Task details:
Go through the entries below and print, exactly, the lines starting at the one with "split; [|split; [left;" and ending at the one with "exists k1, v1.", keeping both ends and no others.
___ Available records
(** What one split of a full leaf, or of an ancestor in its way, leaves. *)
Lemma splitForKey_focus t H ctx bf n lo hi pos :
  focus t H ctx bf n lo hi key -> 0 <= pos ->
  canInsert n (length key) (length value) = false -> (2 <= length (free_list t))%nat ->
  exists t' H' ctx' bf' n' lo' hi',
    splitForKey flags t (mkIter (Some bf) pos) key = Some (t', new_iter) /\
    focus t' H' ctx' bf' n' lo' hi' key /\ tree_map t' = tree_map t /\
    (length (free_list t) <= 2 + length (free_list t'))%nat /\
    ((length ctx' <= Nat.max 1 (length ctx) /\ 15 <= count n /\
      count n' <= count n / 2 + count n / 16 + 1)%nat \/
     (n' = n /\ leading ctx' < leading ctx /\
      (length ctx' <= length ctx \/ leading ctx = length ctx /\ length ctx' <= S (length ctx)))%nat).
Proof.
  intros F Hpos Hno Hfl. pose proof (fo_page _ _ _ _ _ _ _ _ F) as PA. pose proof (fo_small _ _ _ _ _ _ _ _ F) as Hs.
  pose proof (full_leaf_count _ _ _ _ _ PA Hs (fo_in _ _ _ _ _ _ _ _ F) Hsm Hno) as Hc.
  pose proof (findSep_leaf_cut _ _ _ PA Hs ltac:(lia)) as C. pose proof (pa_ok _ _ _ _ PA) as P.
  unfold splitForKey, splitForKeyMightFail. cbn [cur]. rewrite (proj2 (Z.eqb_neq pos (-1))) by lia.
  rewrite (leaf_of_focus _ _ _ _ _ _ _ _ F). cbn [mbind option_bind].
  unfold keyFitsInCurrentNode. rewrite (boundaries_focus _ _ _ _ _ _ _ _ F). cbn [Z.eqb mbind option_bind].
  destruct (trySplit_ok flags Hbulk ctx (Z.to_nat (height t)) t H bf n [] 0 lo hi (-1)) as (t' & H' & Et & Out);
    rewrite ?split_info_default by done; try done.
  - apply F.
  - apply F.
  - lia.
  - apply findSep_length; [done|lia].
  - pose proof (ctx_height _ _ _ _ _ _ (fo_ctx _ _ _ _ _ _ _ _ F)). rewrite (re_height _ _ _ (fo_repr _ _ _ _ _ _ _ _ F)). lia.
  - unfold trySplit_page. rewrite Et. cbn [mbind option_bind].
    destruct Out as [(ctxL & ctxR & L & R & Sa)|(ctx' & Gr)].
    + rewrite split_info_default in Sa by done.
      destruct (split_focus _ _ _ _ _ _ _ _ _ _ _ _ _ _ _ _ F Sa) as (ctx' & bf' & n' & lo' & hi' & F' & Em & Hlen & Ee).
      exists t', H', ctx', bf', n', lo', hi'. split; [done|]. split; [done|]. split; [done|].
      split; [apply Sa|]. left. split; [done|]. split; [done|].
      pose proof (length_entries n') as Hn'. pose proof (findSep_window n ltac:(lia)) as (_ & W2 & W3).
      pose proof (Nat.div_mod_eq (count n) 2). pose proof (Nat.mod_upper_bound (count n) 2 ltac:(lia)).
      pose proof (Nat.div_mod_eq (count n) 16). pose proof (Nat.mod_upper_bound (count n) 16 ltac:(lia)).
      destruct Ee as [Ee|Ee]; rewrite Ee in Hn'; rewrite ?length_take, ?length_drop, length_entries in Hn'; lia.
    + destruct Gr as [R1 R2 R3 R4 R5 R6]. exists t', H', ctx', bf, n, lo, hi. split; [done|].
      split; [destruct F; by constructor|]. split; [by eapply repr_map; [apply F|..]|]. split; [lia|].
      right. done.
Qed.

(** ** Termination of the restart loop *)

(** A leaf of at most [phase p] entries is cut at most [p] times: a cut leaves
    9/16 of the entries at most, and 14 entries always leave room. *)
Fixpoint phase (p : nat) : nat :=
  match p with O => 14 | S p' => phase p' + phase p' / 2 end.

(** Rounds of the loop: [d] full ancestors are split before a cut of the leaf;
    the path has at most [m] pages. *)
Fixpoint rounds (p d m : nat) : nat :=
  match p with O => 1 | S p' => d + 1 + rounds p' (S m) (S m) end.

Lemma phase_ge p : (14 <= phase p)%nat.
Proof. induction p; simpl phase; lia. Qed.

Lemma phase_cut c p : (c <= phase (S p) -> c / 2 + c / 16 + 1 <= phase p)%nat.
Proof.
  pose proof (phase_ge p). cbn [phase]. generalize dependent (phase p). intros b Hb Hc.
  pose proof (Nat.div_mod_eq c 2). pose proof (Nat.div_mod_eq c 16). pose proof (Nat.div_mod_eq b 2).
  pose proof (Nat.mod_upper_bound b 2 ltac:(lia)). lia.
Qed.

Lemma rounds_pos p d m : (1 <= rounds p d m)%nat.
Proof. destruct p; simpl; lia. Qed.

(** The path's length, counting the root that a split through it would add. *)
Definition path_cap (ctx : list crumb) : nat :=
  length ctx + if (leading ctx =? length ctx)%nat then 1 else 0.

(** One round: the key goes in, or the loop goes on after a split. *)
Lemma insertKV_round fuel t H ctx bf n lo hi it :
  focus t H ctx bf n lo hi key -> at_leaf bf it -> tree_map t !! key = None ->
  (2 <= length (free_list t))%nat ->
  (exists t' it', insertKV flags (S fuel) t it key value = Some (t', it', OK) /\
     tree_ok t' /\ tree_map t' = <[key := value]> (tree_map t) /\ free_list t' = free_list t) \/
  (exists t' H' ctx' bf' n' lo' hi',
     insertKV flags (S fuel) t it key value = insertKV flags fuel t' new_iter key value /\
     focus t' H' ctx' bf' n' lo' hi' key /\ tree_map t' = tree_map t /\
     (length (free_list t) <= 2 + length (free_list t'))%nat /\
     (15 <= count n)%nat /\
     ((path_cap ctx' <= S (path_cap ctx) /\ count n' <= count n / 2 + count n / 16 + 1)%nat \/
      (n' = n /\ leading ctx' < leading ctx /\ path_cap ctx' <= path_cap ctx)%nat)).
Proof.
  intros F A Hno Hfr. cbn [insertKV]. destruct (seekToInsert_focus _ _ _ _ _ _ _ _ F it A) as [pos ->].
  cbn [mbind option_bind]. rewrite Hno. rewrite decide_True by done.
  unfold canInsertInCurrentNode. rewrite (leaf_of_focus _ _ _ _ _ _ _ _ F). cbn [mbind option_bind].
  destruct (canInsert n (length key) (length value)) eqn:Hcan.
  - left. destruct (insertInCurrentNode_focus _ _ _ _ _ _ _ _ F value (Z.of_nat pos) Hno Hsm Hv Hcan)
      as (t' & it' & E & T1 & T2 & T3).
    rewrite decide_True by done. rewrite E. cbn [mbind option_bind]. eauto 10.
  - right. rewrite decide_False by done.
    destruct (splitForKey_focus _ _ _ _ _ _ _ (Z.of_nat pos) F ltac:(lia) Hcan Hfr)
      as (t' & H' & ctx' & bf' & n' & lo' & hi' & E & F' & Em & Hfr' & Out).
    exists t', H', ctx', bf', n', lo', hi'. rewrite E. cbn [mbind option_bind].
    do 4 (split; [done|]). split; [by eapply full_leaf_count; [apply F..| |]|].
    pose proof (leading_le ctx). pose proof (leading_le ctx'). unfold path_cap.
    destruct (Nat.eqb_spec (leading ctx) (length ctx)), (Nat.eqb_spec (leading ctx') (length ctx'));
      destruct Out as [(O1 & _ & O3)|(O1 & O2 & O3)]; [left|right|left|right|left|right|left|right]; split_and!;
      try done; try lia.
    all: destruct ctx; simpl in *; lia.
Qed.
______
___ Available records
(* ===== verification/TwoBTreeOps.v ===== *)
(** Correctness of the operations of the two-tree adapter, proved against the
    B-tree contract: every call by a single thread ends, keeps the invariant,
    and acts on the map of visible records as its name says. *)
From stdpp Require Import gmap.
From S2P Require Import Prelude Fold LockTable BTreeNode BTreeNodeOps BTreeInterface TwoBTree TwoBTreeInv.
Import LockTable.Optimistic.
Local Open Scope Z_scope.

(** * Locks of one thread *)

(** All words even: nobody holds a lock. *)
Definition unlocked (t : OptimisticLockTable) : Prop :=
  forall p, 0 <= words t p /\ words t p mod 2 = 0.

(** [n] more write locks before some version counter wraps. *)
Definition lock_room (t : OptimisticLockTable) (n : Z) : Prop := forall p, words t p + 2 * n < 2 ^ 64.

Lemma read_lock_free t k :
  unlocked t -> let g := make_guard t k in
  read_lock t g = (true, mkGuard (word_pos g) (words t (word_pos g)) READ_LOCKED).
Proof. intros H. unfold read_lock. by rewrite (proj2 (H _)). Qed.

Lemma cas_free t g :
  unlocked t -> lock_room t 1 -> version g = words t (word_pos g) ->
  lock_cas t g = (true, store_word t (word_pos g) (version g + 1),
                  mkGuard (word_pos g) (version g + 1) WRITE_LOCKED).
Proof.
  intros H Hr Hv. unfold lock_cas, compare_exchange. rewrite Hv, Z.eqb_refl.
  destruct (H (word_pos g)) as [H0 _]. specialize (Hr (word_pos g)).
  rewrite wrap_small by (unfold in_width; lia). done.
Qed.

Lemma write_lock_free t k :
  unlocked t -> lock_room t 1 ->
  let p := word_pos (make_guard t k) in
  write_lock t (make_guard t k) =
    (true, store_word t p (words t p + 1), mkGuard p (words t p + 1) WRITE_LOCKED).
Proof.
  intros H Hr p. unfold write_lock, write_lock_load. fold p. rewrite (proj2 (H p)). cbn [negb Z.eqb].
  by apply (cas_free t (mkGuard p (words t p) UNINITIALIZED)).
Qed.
______
___ Available records
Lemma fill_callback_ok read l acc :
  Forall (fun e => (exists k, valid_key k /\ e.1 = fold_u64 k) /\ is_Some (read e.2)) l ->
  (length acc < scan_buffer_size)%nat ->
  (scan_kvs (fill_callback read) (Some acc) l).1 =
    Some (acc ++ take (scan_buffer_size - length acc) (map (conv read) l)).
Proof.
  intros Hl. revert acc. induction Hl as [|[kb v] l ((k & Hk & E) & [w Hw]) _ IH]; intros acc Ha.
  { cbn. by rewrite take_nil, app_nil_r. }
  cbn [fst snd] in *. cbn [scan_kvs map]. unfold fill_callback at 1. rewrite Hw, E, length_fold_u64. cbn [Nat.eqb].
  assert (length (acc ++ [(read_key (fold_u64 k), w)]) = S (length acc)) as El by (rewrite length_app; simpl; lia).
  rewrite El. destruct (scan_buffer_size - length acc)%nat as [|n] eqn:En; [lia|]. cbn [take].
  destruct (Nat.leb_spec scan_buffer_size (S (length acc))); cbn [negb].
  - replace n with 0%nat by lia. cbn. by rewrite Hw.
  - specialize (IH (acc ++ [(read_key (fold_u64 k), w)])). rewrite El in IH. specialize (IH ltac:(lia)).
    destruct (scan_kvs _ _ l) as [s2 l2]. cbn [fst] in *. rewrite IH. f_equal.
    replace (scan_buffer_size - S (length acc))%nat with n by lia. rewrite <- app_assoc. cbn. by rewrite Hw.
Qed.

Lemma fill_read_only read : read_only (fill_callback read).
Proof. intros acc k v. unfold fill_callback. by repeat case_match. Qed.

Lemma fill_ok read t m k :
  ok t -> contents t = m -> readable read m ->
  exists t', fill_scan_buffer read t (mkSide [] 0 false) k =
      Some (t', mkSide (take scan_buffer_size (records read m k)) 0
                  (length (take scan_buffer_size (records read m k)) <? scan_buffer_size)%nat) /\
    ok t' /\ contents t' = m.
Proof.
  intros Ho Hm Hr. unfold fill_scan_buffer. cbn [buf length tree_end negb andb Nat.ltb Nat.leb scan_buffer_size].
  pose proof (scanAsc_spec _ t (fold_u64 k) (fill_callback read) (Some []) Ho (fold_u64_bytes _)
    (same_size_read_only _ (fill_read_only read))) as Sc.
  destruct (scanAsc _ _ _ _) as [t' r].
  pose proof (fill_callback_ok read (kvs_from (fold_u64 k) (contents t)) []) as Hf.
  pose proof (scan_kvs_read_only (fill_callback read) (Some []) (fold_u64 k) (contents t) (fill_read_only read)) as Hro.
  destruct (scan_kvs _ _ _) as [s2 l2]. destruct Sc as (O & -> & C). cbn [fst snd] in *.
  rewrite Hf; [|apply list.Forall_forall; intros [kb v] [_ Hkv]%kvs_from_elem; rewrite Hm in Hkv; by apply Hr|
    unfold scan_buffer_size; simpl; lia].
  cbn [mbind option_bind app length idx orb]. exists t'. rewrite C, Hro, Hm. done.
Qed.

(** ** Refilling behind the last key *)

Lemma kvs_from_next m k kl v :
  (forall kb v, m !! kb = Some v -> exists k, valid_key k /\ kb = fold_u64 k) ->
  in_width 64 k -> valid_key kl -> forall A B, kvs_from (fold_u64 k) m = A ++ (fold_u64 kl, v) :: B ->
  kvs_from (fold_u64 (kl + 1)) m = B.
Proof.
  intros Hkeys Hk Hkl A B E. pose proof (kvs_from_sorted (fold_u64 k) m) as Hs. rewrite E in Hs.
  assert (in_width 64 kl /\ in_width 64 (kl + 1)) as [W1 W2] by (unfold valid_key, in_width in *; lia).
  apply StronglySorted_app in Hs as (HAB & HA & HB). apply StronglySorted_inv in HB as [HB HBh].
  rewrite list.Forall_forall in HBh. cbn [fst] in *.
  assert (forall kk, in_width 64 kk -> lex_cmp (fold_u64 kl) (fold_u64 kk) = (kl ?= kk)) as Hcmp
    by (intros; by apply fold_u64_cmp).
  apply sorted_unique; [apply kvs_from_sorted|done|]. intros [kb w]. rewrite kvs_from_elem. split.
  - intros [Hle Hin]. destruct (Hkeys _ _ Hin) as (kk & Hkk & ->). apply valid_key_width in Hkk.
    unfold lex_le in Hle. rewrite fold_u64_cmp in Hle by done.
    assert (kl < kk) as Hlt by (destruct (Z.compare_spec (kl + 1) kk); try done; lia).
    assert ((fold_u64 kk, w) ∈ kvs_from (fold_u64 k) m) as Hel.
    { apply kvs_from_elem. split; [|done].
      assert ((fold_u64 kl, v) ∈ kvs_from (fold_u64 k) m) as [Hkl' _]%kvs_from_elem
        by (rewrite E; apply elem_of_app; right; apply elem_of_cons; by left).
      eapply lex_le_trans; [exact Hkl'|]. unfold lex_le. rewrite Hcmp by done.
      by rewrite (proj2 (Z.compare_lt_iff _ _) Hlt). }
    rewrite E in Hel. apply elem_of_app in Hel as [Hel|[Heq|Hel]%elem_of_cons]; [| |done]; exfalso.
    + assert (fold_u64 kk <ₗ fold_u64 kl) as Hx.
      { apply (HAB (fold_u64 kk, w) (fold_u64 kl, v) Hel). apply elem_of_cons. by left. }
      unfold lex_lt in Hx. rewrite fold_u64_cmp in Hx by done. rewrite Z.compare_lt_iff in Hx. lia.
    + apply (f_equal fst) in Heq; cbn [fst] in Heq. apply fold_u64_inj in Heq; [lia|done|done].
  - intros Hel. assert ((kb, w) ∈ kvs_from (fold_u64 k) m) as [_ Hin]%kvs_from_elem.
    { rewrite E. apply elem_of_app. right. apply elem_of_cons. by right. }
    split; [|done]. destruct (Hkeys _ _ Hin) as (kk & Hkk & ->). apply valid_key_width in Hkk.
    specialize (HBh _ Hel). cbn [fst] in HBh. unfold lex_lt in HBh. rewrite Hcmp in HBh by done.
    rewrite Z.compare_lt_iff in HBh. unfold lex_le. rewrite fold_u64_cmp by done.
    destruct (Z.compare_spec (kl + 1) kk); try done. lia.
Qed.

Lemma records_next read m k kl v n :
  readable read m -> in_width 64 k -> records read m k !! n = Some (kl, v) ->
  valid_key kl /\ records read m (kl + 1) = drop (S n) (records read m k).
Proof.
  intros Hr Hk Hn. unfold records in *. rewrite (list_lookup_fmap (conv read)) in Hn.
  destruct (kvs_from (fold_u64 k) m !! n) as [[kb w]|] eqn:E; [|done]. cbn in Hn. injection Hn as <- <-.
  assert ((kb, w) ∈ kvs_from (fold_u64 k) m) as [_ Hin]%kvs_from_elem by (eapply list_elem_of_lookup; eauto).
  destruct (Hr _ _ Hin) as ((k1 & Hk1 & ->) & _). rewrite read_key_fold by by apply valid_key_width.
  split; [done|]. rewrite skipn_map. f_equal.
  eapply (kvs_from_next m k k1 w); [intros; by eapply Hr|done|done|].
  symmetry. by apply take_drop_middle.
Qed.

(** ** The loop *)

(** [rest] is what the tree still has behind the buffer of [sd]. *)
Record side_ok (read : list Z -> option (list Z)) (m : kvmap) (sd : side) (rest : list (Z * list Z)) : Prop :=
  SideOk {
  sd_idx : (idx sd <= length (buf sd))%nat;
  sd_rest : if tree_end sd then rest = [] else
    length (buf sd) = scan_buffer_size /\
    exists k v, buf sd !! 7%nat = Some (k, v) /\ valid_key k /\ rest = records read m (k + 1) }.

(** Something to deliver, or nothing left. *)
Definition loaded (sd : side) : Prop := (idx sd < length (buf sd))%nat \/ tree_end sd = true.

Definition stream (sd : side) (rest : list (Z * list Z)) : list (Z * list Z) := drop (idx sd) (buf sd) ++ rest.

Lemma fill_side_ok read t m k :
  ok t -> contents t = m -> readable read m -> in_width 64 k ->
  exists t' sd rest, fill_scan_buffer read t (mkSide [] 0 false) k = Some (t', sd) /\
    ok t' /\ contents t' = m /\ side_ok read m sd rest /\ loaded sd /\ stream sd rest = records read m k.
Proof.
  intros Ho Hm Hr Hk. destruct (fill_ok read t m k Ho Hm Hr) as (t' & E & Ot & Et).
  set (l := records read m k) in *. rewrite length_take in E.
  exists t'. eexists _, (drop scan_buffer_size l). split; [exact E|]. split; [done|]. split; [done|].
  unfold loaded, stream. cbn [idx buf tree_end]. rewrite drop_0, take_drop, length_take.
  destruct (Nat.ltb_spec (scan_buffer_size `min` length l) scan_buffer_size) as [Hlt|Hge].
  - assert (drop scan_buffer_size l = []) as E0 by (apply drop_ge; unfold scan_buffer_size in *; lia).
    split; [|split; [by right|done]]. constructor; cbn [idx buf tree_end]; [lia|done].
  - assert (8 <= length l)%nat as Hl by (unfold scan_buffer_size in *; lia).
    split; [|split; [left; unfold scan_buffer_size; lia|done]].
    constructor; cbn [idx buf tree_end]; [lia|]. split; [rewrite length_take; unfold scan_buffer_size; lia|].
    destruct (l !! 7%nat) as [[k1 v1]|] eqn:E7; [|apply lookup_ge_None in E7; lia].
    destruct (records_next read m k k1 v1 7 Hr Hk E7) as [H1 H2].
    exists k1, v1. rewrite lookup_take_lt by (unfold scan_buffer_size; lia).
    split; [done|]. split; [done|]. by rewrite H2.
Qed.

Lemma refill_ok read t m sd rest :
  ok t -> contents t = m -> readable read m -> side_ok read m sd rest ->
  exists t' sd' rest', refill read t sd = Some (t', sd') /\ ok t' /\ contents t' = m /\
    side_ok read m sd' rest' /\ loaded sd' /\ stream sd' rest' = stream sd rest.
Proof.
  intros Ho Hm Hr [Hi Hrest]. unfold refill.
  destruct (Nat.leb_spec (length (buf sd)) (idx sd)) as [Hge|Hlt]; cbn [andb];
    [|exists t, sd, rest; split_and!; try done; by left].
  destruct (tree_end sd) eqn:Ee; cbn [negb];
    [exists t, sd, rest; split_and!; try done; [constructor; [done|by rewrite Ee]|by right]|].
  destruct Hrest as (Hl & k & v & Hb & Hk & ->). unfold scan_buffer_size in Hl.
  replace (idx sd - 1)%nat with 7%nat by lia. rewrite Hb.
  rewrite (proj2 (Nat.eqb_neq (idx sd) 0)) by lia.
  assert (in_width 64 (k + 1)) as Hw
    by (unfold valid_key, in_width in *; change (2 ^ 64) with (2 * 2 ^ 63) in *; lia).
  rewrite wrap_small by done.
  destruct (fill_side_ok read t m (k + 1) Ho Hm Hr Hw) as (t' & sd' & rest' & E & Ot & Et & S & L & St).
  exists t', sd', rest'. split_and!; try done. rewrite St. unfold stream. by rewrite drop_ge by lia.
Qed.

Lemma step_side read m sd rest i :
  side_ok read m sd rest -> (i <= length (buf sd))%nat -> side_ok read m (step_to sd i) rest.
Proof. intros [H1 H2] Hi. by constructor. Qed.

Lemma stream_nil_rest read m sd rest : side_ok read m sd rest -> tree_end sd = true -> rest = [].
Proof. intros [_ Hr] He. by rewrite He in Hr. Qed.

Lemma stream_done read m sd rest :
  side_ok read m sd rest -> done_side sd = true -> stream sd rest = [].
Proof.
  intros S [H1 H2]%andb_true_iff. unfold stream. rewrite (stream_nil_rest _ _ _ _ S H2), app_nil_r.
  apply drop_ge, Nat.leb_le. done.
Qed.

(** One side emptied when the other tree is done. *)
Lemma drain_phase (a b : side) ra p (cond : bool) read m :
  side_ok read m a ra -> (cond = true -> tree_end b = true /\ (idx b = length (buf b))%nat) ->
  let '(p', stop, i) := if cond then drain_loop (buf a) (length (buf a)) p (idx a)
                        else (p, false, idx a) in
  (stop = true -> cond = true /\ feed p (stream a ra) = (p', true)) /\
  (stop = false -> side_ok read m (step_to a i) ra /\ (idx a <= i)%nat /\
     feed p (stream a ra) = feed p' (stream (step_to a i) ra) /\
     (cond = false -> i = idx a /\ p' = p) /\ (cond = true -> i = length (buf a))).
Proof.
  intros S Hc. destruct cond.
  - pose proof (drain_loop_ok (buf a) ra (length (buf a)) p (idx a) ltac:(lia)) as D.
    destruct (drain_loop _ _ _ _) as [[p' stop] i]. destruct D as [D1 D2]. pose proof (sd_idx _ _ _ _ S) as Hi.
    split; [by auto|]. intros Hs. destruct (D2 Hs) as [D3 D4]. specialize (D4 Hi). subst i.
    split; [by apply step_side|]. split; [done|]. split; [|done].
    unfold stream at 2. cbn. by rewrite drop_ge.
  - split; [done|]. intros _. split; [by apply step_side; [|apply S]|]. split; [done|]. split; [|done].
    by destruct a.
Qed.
______
Written reply:
    split; [|split; [left; unfold scan_buffer_size; lia|done]].
    constructor; cbn [idx buf tree_end]; [lia|]. split; [rewrite length_take; unfold scan_buffer_size; lia|].
    destruct (l !! 7%nat) as [[k1 v1]|] eqn:E7; [|apply lookup_ge_None in E7; lia].
    destruct (records_next read m k k1 v1 7 Hr Hk E7) as [H1 H2].
    exists k1, v1. rewrite lookup_take_lt by (unfold scan_buffer_size; lia).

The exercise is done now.